State only how many lines in the listing contain the string "result".
○ ○ ○ ○
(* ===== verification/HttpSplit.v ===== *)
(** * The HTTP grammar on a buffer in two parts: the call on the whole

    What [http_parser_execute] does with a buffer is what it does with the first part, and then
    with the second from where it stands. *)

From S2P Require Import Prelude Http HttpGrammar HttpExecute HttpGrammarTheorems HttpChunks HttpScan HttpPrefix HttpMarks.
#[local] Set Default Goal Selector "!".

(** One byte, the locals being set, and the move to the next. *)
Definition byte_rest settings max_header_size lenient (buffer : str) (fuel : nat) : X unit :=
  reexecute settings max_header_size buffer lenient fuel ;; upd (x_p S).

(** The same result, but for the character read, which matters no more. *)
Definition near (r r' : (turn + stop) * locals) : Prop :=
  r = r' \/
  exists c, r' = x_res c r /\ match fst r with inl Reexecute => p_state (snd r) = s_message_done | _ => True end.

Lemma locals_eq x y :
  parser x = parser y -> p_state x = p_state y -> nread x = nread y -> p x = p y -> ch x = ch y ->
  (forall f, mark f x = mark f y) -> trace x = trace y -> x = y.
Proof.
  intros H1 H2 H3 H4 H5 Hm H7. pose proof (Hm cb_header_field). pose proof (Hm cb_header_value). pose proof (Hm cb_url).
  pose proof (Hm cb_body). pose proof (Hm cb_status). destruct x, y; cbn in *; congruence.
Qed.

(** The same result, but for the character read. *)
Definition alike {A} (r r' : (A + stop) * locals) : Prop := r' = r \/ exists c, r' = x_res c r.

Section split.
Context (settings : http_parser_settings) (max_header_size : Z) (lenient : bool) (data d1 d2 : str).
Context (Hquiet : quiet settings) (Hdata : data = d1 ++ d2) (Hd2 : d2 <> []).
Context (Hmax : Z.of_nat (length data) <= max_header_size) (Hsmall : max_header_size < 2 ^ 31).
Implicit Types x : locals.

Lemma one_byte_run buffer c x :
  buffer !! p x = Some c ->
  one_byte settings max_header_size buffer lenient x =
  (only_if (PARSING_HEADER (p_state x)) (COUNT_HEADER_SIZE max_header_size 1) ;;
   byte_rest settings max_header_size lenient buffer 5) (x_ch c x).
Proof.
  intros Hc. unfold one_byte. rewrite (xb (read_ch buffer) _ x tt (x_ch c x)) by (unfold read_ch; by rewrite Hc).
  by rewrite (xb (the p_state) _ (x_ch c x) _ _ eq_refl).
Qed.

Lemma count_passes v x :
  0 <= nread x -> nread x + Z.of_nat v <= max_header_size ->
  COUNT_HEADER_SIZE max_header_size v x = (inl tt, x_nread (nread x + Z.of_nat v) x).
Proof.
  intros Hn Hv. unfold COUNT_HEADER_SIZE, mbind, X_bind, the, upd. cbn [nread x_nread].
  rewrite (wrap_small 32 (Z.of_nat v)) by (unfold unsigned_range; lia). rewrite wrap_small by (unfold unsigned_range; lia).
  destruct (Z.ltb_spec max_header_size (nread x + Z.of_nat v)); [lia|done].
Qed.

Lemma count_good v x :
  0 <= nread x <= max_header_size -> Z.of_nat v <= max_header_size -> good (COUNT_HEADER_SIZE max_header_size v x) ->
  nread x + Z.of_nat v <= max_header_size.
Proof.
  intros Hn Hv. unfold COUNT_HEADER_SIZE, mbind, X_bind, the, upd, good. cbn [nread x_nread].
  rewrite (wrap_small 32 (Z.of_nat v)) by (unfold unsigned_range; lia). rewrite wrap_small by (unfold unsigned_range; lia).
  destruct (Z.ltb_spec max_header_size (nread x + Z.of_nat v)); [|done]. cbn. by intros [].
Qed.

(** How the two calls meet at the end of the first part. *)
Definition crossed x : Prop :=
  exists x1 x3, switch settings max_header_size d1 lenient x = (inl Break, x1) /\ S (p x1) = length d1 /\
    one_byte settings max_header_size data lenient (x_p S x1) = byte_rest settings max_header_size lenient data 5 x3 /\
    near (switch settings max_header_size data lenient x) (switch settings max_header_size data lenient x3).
○ ○ ○ ○
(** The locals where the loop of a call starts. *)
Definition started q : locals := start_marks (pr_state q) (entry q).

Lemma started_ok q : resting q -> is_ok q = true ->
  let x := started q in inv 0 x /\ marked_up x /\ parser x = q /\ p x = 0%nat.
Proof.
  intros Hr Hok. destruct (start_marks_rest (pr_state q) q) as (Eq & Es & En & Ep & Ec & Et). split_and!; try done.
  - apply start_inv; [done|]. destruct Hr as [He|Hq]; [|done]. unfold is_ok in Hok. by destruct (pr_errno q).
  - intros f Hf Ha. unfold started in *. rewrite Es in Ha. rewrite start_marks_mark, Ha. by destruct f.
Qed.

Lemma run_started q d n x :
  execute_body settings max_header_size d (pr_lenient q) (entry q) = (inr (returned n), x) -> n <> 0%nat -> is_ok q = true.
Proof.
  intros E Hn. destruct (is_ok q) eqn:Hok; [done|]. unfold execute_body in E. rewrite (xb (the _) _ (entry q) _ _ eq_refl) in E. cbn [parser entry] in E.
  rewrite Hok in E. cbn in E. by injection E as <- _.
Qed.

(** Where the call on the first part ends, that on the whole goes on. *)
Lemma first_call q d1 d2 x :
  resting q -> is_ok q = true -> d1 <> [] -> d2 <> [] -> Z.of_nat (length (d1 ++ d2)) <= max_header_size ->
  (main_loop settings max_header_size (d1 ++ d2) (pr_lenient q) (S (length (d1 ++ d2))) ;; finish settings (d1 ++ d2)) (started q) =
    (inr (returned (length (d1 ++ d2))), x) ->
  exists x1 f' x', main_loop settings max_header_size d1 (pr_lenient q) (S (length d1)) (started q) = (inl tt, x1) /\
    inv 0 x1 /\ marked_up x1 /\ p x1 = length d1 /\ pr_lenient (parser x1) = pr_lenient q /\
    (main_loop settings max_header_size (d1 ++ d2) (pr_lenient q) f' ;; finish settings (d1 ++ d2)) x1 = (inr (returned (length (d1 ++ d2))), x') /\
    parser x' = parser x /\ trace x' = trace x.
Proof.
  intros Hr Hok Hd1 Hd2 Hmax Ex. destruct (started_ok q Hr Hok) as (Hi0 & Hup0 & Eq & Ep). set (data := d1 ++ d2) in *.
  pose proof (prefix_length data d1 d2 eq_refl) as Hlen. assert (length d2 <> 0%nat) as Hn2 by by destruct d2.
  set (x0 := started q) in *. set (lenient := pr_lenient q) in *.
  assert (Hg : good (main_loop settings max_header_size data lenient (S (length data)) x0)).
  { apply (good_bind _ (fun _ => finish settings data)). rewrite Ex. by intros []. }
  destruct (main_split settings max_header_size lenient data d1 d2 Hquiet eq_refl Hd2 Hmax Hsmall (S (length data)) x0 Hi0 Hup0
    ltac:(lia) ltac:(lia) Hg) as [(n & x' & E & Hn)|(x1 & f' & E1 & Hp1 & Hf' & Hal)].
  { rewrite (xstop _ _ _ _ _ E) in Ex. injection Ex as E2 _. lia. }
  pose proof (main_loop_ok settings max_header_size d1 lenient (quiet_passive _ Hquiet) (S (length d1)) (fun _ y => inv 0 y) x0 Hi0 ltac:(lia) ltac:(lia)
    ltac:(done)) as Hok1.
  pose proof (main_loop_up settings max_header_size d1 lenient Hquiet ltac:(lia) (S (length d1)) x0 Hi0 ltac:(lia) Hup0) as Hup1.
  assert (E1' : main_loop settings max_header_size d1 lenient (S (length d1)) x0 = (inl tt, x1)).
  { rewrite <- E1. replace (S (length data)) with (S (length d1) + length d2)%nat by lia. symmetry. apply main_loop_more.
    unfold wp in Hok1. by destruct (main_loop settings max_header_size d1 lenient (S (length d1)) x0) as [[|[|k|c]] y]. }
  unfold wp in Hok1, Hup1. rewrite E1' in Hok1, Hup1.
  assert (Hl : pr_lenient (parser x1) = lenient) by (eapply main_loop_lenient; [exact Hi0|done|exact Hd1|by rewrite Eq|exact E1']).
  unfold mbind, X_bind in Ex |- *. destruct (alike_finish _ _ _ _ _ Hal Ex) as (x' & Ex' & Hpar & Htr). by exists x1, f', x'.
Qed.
○ ○ ○ ○
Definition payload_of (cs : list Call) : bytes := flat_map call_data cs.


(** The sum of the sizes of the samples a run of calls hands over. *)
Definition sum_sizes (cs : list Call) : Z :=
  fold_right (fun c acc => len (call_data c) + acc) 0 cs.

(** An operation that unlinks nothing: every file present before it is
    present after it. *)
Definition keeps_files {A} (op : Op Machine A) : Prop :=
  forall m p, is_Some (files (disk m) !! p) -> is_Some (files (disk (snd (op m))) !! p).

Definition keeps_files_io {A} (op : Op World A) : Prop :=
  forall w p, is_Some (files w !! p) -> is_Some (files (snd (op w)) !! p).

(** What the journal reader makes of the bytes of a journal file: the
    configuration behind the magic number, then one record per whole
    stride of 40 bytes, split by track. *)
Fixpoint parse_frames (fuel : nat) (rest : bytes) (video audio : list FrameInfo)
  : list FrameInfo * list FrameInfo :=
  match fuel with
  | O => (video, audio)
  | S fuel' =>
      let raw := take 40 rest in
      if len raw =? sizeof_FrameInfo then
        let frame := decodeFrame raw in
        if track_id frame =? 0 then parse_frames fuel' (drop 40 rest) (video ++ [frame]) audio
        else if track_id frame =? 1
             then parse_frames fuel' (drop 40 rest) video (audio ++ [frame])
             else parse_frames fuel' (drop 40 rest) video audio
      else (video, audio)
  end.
○ ○ ○ ○
* **Output for this task**:
2